Source material:
Lemma unregister_ioevents_ok : always ok unregister_ioevents.
Proof.
  apply st_bind_ok. intros s Hs. cbn [id]. destruct (ioevent_registered _); [|by apply always_ret].
  match goal with |- exists r s', ?m s = Ret (r, s') /\ _ => cut (always ok m); [by intros Hm; apply Hm|] end.
  eapply lift_bind_ok; [by apply notify_addr|]. apply always_for_each. intros [i q] _.
  apply always_bind; [apply ignore_ok, io_ok|]. intros _. apply upd_ok. intros t [? ? ? ? ?]. by split.
Qed.

Lemma create_device_config_enabled s :
  ok s -> activated (intr_mgr (state s.1)) = true -> exists c, create_device_config s = Ret (Ok c, s).
Proof.
  intros Hs Ha. destruct s as [d k].
  destruct (get_group_enabled (intr_mgr (state d), k)) as [g Hg]; [by apply ok_intr in Hs|done|].
  assert (Hgg : map_err TIOError (intr get_group) (d, k) = Ret (Ok (Some g), (d, k))).
  { unfold map_err, intr, zoom. cbn. rewrite Hg. cbn. by destruct d as [[] ? ? ? ? ? ?]. }
  unfold create_device_config, create_queue_config, mbind, eff_bind. rewrite !Hgg. cbn.
  unfold st, gets. cbn. rewrite !Hgg. cbn. destruct (has_ctrl_queue _); eauto.
Qed.

Lemma activate_ok : always ok activate.
Proof.
  intros s Hs. unfold activate, mbind, eff_bind at 1, gets. cbn.
  destruct (device_activated _); [eauto|]. destruct (negb _); [eauto|].
  destruct (register_ioevents_ok s Hs) as (r1 & s1 & E1 & Hs1). unfold eff_bind at 1. rewrite E1.
  destruct r1 as [[]|e1]; [|eauto]. unfold eff_bind at 1, map_err at 1, intr, zoom.
  destruct (enable_ok (intr_mgr (state s1.1), s1.2)) as (r2 & [im k2] & E2 & Hok2 & Hact);
    [by apply ok_intr in Hs1|]. cbn. rewrite E2.
  set (s2 := (put_state (put_intr_mgr im (state s1.1)) s1.1, k2)).
  assert (Hs2 : ok s2) by (destruct Hs1; by split).
  destruct r2 as [[]|e2]; [|by exists (Err (TIOError e2)), s2].
  destruct (create_device_config_enabled s2 Hs2 (Hact tt eq_refl)) as [c Hc].
  unfold eff_bind at 1. cbn in Hc |- *. fold s2. rewrite Hc.
  unfold eff_bind, map_err.
  destruct (on_device_ok (dev_activate c) s2 Hs2) as (r3 & s3 & E3 & Hs3). rewrite E3.
  destruct r3 as [[]|e3]; [|eauto]. apply upd_ok; [|done]. intros t [? ? ? ? ?]. by split.
Qed.

Lemma reset_queues_length (qs : list (VirtioQueueConfig G Q)) :
  length (reset_queues (K:=K) qs).2 = length qs.
Proof.
  induction qs as [|q qs IH]; [done|]. cbn. destruct (q_new _); [|done].
  destruct (reset_queues qs) as [r qs']. cbn in *. lia.
Qed.

Lemma reset_ok : always ok reset.
Proof.
  apply st_bind_ok. intros s Hs. cbn [id]. destruct (device_activated _); [by apply always_ret|].
  pose proof (reset_queues_length (queues (state s.1))) as Hl.
  destruct (reset_queues (queues (state s.1))) as [r qs]. cbn [snd] in Hl.
  match goal with |- exists r s', ?m s = Ret (r, s') /\ _ => cut (always ok m); [by intros Hm; apply Hm|] end.
  apply always_bind.
  - apply upd_ok. intros t [? ? ? ? ?]. split; try done. cbn. by rewrite Hl, (ok_queues _ _ Hs).
  - intros _. destruct r as [[]|e]; [|apply always_throw].
    apply always_bind; [apply ignore_ok, intr_ok, reset_dim_ok|]. intros _.
    apply always_bind; [apply doorbell_ok|]. intros _.
    apply always_bind; [apply unregister_ioevents_ok|]. intros _.
    apply upd_ok. intros t [? ? ? ? ?]. split; try done. by left.
Qed.

Lemma upd_msi_ok o : always ok (upd_st (put_msi o)).
Proof. apply upd_ok. intros t [? ? ? ? ?]. by split. Qed.

Lemma update_msi_cfg_ok v : 0 <= v -> always ok (update_msi_cfg v).
Proof.
  intros Hv. unfold update_msi_cfg. apply always_bind; [apply st_ok|]. intros [m|]; [|apply always_ret].
  apply always_bind; [apply upd_msi_ok|]. intros _.
  do 3 (apply always_bind; [apply always_map_err, intr_ok, update_msi_ok|]; intros _).
  apply always_bind; [apply st_ok|]. intros b. destruct (negb b); [apply always_ret|].
  by apply always_map_err, intr_ok, update_ok.
Qed.

Lemma mask_msi_int_ok i b : always ok (mask_msi_int i b).
Proof.
  unfold mask_msi_int. apply always_bind; [apply st_ok|]. intros en. destruct (negb en); [apply always_ret|].
  apply always_bind; [apply always_map_err, intr_ok, get_group_ok|]. intros [g|]; [|apply always_ret].
  apply always_bind; [apply always_map_err, intr_ok, get_msi_mask_ok|]. intros old.
  destruct (_ && _); [|destruct (_ && _); [|apply always_ret]];
    (apply always_bind; [apply always_map_err, io_ok|]; intros _; apply always_map_err, intr_ok, update_msi_ok).
Qed.

Lemma handle_msi_cmd_ok v : 0 <= v -> always ok (handle_msi_cmd v).
Proof.
  intros Hv. unfold handle_msi_cmd. apply always_bind; [apply st_ok|]. intros d.
  assert (0 <= Z.land v MMIO_MSI_CMD_ARG_MASK) by (apply Z.land_nonneg; by left).
  destruct (_ =? _); [destruct (_ <? _); [apply always_ret|by apply ignore_ok, update_msi_cfg_ok]|].
  do 2 (destruct (_ =? _); [apply ignore_ok, mask_msi_int_ok|]). apply set_driver_failed_ok.
Qed.

Lemma set_working_mode_or_fail_ok m o :
  m = Disabled \/ m = LegacyIrqMode \/ m = GenericMsiIrq -> always ok (set_working_mode_or_fail m o).
Proof.
  intros Hm. apply always_bind; [by apply always_attempt, intr_ok, set_working_mode_ok|].
  intros [u|e]; [apply upd_msi_ok|apply set_driver_failed_ok].
Qed.

Lemma update_msi_enable_ok v : always ok (update_msi_enable v).
Proof.
  unfold update_msi_enable. apply always_bind; [apply always_gets|]. intros st0.
  destruct (negb _); [destruct (_ =? _); [apply set_driver_failed_ok|apply always_ret]|].
  apply always_bind; [apply st_ok|]. intros m.
  destruct (negb _), m; try apply always_ret; apply set_working_mode_or_fail_ok; auto.
Qed.

Lemma exchange_ok old new : always ok (exchange_driver_status old new).
Proof.
  intros s Hs. rewrite exchange_run. destruct (_ =? _); [|eauto]. eexists _, _. split; [done|]. destruct Hs. by split.
Qed.
(** A reset with no ioevents on record leaves those of KVM alone. *)
Lemma reset_keeps_ioevents (s : St) :
  ioevent_registered (state s.1) = false -> doorbell (state s.1) = None -> active s = false ->
  activated (intr_mgr (state s.1)) = false ->
  exists r d, reset s = Ret (r, (d, s.2)) /\ driver_status d = driver_status s.1.
Proof.
  intros Hio Hdb Hact Ha. destruct s as [d k]. unfold active in Hact. cbn [fst snd] in *.
  unfold reset, st. rewrite run_gets. cbn [fst id]. rewrite Hact. destruct (reset_queues _) as [r qs].
  set (d1 := put_state (put_queues qs (state d)) d).
  rewrite (run_ok_bind _ _ _ tt (d1, k)) by done.
  destruct r as [[]|e]; [|by exists (Err e), d1].
  destruct (reset_dim_idle (intr_mgr (state d)) k Ha) as (r & im & Eim).
  set (d2 := put_state (put_intr_mgr im (state d1)) d1).
  rewrite (run_ok_bind _ _ _ tt (d2, k)).
  2: { unfold ignore, intr, zoom. cbn [fst snd]. change (intr_mgr (state d1)) with (intr_mgr (state d)). by rewrite Eim. }
  rewrite (run_ok_bind _ _ _ tt (d2, k)).
  2: { unfold unregister_ioevent_doorbell, st. rewrite run_gets. cbn [fst id].
       change (doorbell (state d2)) with (doorbell (state d)). by rewrite Hdb. }
  rewrite (run_ok_bind _ _ _ tt (d2, k)).
  2: { unfold unregister_ioevents, st. rewrite run_gets. cbn [fst id].
       change (ioevent_registered (state d2)) with (ioevent_registered (state d)). by rewrite Hio. }
  eexists _, _. split; reflexivity.
Qed.

(** When the event of the second queue cannot be registered, the activation
    fails with the status FAILED, and the event of the first queue stays registered:
    the roll back asks KVM to remove it with another match value, and the reset has
    no record of it. *)
Theorem failed_activation_leaks `{!VmLaws K} (s : St) q0 q1 qs k1 k2 e :
  queues (state s.1) = q0 :: q1 :: qs -> doorbell (state s.1) = None ->
  ioevent_registered (state s.1) = false -> activated (intr_mgr (state s.1)) = false ->
  status s = DEVICE_STATUS_FEATURE_OK -> active s = false -> check_queues_valid s = true ->
  let addr := mmio_base (state s.1) + MMIO_NOTIFY_REG_OFFSET in
  addr <= u64_max ->
  register_ioevent (q_eventfd q0) addr (Match32 0) s.2 = (Ok tt, k1) ->
  register_ioevent (q_eventfd q1) addr (Match32 1) k1 = (Err e, k2) ->
  exists s', update_driver_status DEVICE_STATUS_DRIVER_OK s = Ret (Ok tt, s') /\
    has_failed s' /\ registered s'.2 (q_eventfd q0) addr (Match32 0).
Proof.
  intros Hq Hdb Hio Ha Hst Hact Hv addr Hle Hr1 Hr2.
  set (s1 := (put_driver_status DEVICE_STATUS_DRIVER_OK s.1, s.2) : St).
  destruct (register_second_fails s1 q0 q1 qs k1 k2 e Hq Hdb Hle Hr1 Hr2) as (k3 & Er & Hreg).
  assert (Eact : activate s1 = Ret (Err (TIOError e), (s1.1, k3))).
  { unfold activate. rewrite run_gets. cbn [id].
    change (device_activated (state s1.1)) with (active s). rewrite Hact.
    change (check_queues_valid s1) with (check_queues_valid s). rewrite Hv. cbn [negb].
    unfold mbind, eff_bind. by rewrite Er. }
  destruct (reset_keeps_ioevents (s1.1, k3)) as (r & d & Ereset & Hds); [done..|].
  exists (put_driver_status (Z.lor (driver_status d) DEVICE_FAILED) d, k3). split; [|split; [|exact Hreg]].
  - unfold update_driver_status.
    change (DEVICE_STATUS_DRIVER_OK =? DEVICE_STATUS_ACKNOWLEDE) with false.
    change (DEVICE_STATUS_DRIVER_OK =? DEVICE_STATUS_DRIVER) with false.
    change (DEVICE_STATUS_DRIVER_OK =? DEVICE_STATUS_FEATURE_OK) with false. rewrite Z.eqb_refl. cbv iota.
    rewrite (run_ok_bind _ _ s (Err DEVICE_FAILED) (d, k3)); [by rewrite set_driver_failed_run|].
    rewrite (run_ok_bind _ _ s (Ok DEVICE_STATUS_FEATURE_OK) s1).
    2: { rewrite exchange_run, Hst. by rewrite Z.eqb_refl. }
    rewrite (run_ok_bind _ _ s1 (Err (TIOError e)) (s1.1, k3)) by (by apply run_attempt).
    rewrite (run_ok_bind _ _ _ tt (d, k3)); [done|]. unfold ignore. by rewrite Ereset.
  - unfold has_failed, status. cbn [fst put_driver_status driver_status]. rewrite Hds. done.
Qed.
End claims.

(** ** Witnesses *)

Definition demo_state (res : DeviceResources) (room : nat) (ws : list (Z * list Z))
    : MmioV2Device (InterruptSourceType * Z) nat DemoQueue * DemoVm :=
  match demo_new res room with
  | Ret (Ok d, k) => match guest_writes ws (d, k) with Ret (_, s) => s | Panic => (d, k) end
  | _ => (mkMmioV2Device (mkState 0%nat DIM_empty res [] 0 false false false 0 0 0 None None 0 None) res demo_window 0 0 0 0, mkDemoVm [] 0 0)
  end.

Lemma status_machine_witness :
  exists d k1 r s', demo_new legacy_and_msi 9 = Ret (Ok d, k1) /\
    guest_writes (driver_setup ++ driver_start) (d, k1) = Ret (r, s') /\ view s' = (15, true) /\
    rtc status_step (0, false) (view s') /\ view_ok (view s').
Proof.
  eexists _, _, _, _. split; [vm_compute; reflexivity|]. split; [vm_compute; reflexivity|]. split; [reflexivity|].
  eapply (status_machine 0%nat legacy_and_msi None (mkDemoVm [] 0 9) _ _ (driver_setup ++ driver_start));
    [vm_compute; reflexivity|vm_compute; reflexivity].
Defined.

Lemma active_config_frozen_witness :
  exists r s', guest_writes [w32 REG_MMIO_QUEUE_READY 0; w32 REG_MMIO_STATUS 1] (demo_state legacy_and_msi 9 (driver_setup ++ driver_start)) = Ret (r, s') /\
    running s' /\ frozen s' = frozen (demo_state legacy_and_msi 9 (driver_setup ++ driver_start)).
Proof.
  eexists _, _. split; [vm_compute; reflexivity|].
  eapply (active_config_frozen [w32 REG_MMIO_QUEUE_READY 0; w32 REG_MMIO_STATUS 1]
           (demo_state legacy_and_msi 9 (driver_setup ++ driver_start))).
  - left. vm_compute. reflexivity.
  - repeat constructor; vm_compute; discriminate.
  - vm_compute. reflexivity.
Defined.

Lemma failed_device_inert_witness :
  exists r s', guest_writes (w32 REG_MMIO_STATUS 0 :: driver_setup) (demo_state legacy_and_msi 9 [w32 REG_MMIO_STATUS 128]) = Ret (r, s') /\
    inert s' = inert (demo_state legacy_and_msi 9 [w32 REG_MMIO_STATUS 128]).
Proof.
  eexists _, _. split; [vm_compute; reflexivity|].
  eapply (failed_device_inert (w32 REG_MMIO_STATUS 0 :: driver_setup) (demo_state legacy_and_msi 9 [w32 REG_MMIO_STATUS 128]));
    [vm_compute; discriminate|vm_compute; reflexivity|vm_compute; reflexivity].
Defined.

Lemma guest_cannot_panic_witness :
  exists d k1, demo_new legacy_and_msi 9 = Ret (Ok d, k1) /\
    exists r s', for_each run_access [Wr REG_MMIO_MSI_CSR [0; 128]; Rd REG_MMIO_STATUS [0; 0; 0; 0]] (d, k1) = Ret (r, s').
Proof.
  eexists _, _. split; [vm_compute; reflexivity|].
  apply (guest_cannot_panic 0%nat legacy_and_msi None (mkDemoVm [] 0 9) _ _ [Wr REG_MMIO_MSI_CSR [0; 128]; Rd REG_MMIO_STATUS [0; 0; 0; 0]]).
  - vm_compute. reflexivity.
  - vm_compute. eauto.
  - vm_compute. eauto.
  - vm_compute. split; discriminate.
  - exact I.
  - repeat constructor; vm_compute; discriminate.
Defined.

Lemma msi_without_vectors_panics_witness :
  guest_writes (msi_on ++ driver_start) (demo_state legacy_only 9 driver_setup) = Panic.
Proof.
  eapply (msi_without_vectors_panics (demo_state legacy_only 9 driver_setup)); vm_compute; (reflexivity || discriminate).
Defined.

Lemma failed_activation_leaks_witness :
  exists s', update_driver_status DEVICE_STATUS_DRIVER_OK (demo_state legacy_and_msi 1 driver_setup) = Ret (Ok tt, s') /\
    has_failed s' /\ registered s'.2 0%nat (0xd0000000 + MMIO_NOTIFY_REG_OFFSET) (Match32 0).
Proof.
  eapply (failed_activation_leaks (demo_state legacy_and_msi 1 driver_setup) (mkQueueConfig (mkDemoQueue 256 256 true) 0%nat NoopNotifier 0)
    (mkQueueConfig (mkDemoQueue 256 256 true) 1%nat NoopNotifier 1) []); vm_compute; (reflexivity || discriminate).
Defined.
(* ===== verification/DeviceDriversFacts.v ===== *)
(** * Lemmas on the device drivers

    What attaching and detaching a device leave alone, and that the attach
    counter of a device says whether the hypervisor has agreed to add it. *)
From stdpp Require Import strings pretty gmap.
From S2P Require Import Prelude Effects PciPath PcieTopology DeviceDrivers.

(** ** Views of a device *)

Definition dev_id (d : DeviceType) : string :=
  match d with
  | Block d => blk_device_id d
  | VhostUserBlk d => vub_device_id d
  | Vfio d => vf_device_id d
  | Network d => net_device_id d
  | VhostUserNetwork d => vun_device_id d
  | ShareFs d => fs_device_id d
  | HybridVsock d => hvs_id d
  | Vsock d => vs_id d
  | Protection d => pd_device_id d
  | PortDevice d => ppd_device_id d
  end.

(** The attach counter, for the drivers that keep one. *)
Definition counter (d : DeviceType) : option Z :=
  match d with
  | Block d => Some (blk_attach_count d)
  | VhostUserBlk d => Some (vub_attach_count d)
  | Vfio d => Some (vf_attach_count d)
  | _ => None
  end.

(** The index of a drive and whether it is a pmem one. *)
Definition index_of (d : DeviceType) : option (bool * Z) :=
  match d with
  | Block d => Some (bool_decide (bc_driver_option (blk_config d) = "nvdimm"), bc_index (blk_config d))
  | VhostUserBlk d => Some (false, vu_index (vub_config d))
  | Vfio d => (fun v => (false, v.1)) <$> vc_virt_path (vf_config d)
  | _ => None
  end.

(** The path of a drive in the guest. *)
Definition virt_path_of (d : DeviceType) : option string :=
  match d with
  | Block d => Some (bc_virt_path (blk_config d))
  | VhostUserBlk d => Some (vu_virt_path (vub_config d))
  | Vfio d => snd <$> vc_virt_path (vf_config d)
  | _ => None
  end.

Definition is_network (d : DeviceType) : bool :=
  match d with Network _ | VhostUserNetwork _ => true | _ => false end.
(** A new device is not attached. *)
Lemma same_virt_path ty p : keeps (same (@frame H)) (get_dev_virt_path ty p).
Proof.
  unfold get_dev_virt_path. case_match; [|apply same_ret]. apply same_bind; [by apply keeps_zoom|intros i].
  apply same_bind; [|intros n; apply same_ret]. destruct p; [apply same_ret|]. case_match; [apply same_ret|apply same_throw].
Qed.

Definition fresh_device (id : string) (s s' : DeviceManager H) (r : result DevError DeviceType) : Prop :=
  frame s' = frame s /\
  match r with Ok d => key_ok id d /\ (forall c, counter d = Some c -> c = 0) | Err _ => True end.

Lemma create_fresh env c id s : wp (create_device env c id) (fun r s' => fresh_device id s s' r) s.
Proof.
  destruct c; cbn [create_device].
  - unfold create_block_device. destruct (blk_driver _) as [[drv p]|]; wp_steps; [|done].
    eapply wp_mono; [apply wp_keeps, same_virt_path|]. intros r s' Hs. destruct r as [v|]; [|done].
    destruct (default _ v). wp_steps.
    destruct (bool_decide (bc_path_on_host c = _)); [destruct (get_host_path _ _ _ _)|]; wp_steps; [|done|];
      (split; [done|]; split; [by left|]; by intros ? [= <-]).
  - unfold create_vhost_blk_device. destruct (vhost_blk_driver _) as [drv|]; wp_steps; [|done].
    eapply wp_mono; [apply wp_keeps, same_virt_path|]. intros r s' Hs. destruct r as [v|]; [|done].
    destruct (default _ v). wp_steps. split; [done|]. split; [by left|]. by intros ? [= <-].
  - wp_steps. split; [done|]. split; [by left|done].
  - wp_steps. split; [done|]. split; [by left|done].
  - wp_steps. split; [done|]. split; [by left|done].
  - unfold create_vfio_device. wp_steps. eapply wp_mono; [apply wp_keeps, same_virt_path|]. intros r s' Hs.
    destruct r as [v|]; [|done]. unfold VfioDevice_new. destruct (ne_hostdevs _ _); wp_steps; [|done].
    split; [done|]. split; [by left|]. by intros ? [= <-].
  - wp_steps. split; [done|]. split; [by left|done].
  - wp_steps. split; [done|]. split; [right|done]. split; [done|]. by exists id.
  - wp_steps. split; [done|]. split; [by left|done].
  - wp_steps. split; [done|]. split; [by left|done].
Qed.

(** The random identifiers are not those of devices that were added. *)
Definition plug_op (op : dm_op) (s : DeviceManager H) : Prop :=
  match op with
  | OpNew env _ => forall k, (k < 5)%nat -> (hex_bytes (ne_random env k) ∉ plugged (dm_hypervisor s))
  | _ => True
  end.

Lemma new_device_plug env c s : plug_op (OpNew env c) s -> frame_inv s ->
  wp (new_device env c) (fun _ s' => frame_inv s') s.
Proof.
  intros Hop Hi. unfold new_device. wp_steps. cbn. destruct (new_device_id env s) as [id|e] eqn:Eid; wp_steps; [|done].
  destruct (_ ≫= _); wp_steps; [done|]. eapply wp_mono; [apply create_fresh|]. intros r s1 [Hs Hd].
  apply (frame_inv_same _ _ Hs) in Hi. destruct r as [d|e]; wp_steps; [|done]. destruct Hd as [Hk Hc].
  destruct (new_device_id_free _ _ _ Eid) as [Hn (k & Hk5 & Eh)].
  unfold frame_inv. cbn [set_devices dm_devices dm_hypervisor].
  intros id2 d2 [[<- <-]|[Hne H2]]%lookup_insert_Some; [|by apply Hi]. split; [|split; [done|by exists (ne_random env k)]].
  intros n Hcn. pose proof (Hc _ Hcn) as ->. split; [done|]. split; [lia|]. intros Hin. exfalso.
  apply (Hop k Hk5). unfold frame in Hs. injection Hs as _ Eh' _. rewrite <- Eh, <- Eh'.
  destruct Hk as [Ek|[Hno _]]; [|congruence]. by rewrite <- Ek.
Qed.

Lemma exec_plug op s : plug_op op s -> frame_inv s -> wp (dm_exec op) (fun _ s' => frame_inv s') s.
Proof.
  intros Hop Hi. destruct op; cbn [dm_exec].
  - wp_step. eapply wp_mono; [by apply new_device_plug|]. intros r s' Hi'. by destruct r; wp_steps.
  - by apply try_add_plug.
  - by apply try_remove_plug.
  - eapply wp_mono; [apply wp_update_device|]. intros r s' (_ & Hh & Hd).
    assert (Ep : plugged (dm_hypervisor s') = plugged (dm_hypervisor s)).
    { destruct Hh as [->|(d & r2 & Eh)]; [done|]. by eapply hv_update_plug. }
    assert (Hi' : plug_inv (dm_devices s) (dm_hypervisor s')).
    { intros id d Hl. destruct (Hi _ _ Hl) as (Hp & Hrest). split; [|done]. intros n Hn. rewrite Ep. by apply Hp. }
    destruct Hd as [Em|(id & d & d' & Hl & Hf & Hc & Em)]; unfold frame_inv; rewrite Em; [done|].
    intros id2 d2 [[<- <-]|[Hne H2]]%lookup_insert_Some; [|by apply Hi']. destruct (Hi' _ _ Hl) as (Hp & Hk & Hx).
    split; [|split; [by eapply face_key|done]]. intros n Hn. rewrite (face_id _ _ Hf). apply Hp. by rewrite <- Hc.
Qed.

Lemma reach_plug (s : DeviceManager H) : dm_reach plug_op s -> frame_inv s.
Proof.
  induction 1 as [h tc|s op r s' _ IH Hop E]; [by intros id d Hd|]. by eapply (exec_plug op s).
Qed.
End plug.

Exercise requirements:
Print the lines above from the one with "destruct (register_second_fails s1" through the one with "run_gets. cbn [id].", both included, exactly as written and nothing more.

Reply to the task:
  destruct (register_second_fails s1 q0 q1 qs k1 k2 e Hq Hdb Hle Hr1 Hr2) as (k3 & Er & Hreg).
  assert (Eact : activate s1 = Ret (Err (TIOError e), (s1.1, k3))).
  { unfold activate. rewrite run_gets. cbn [id].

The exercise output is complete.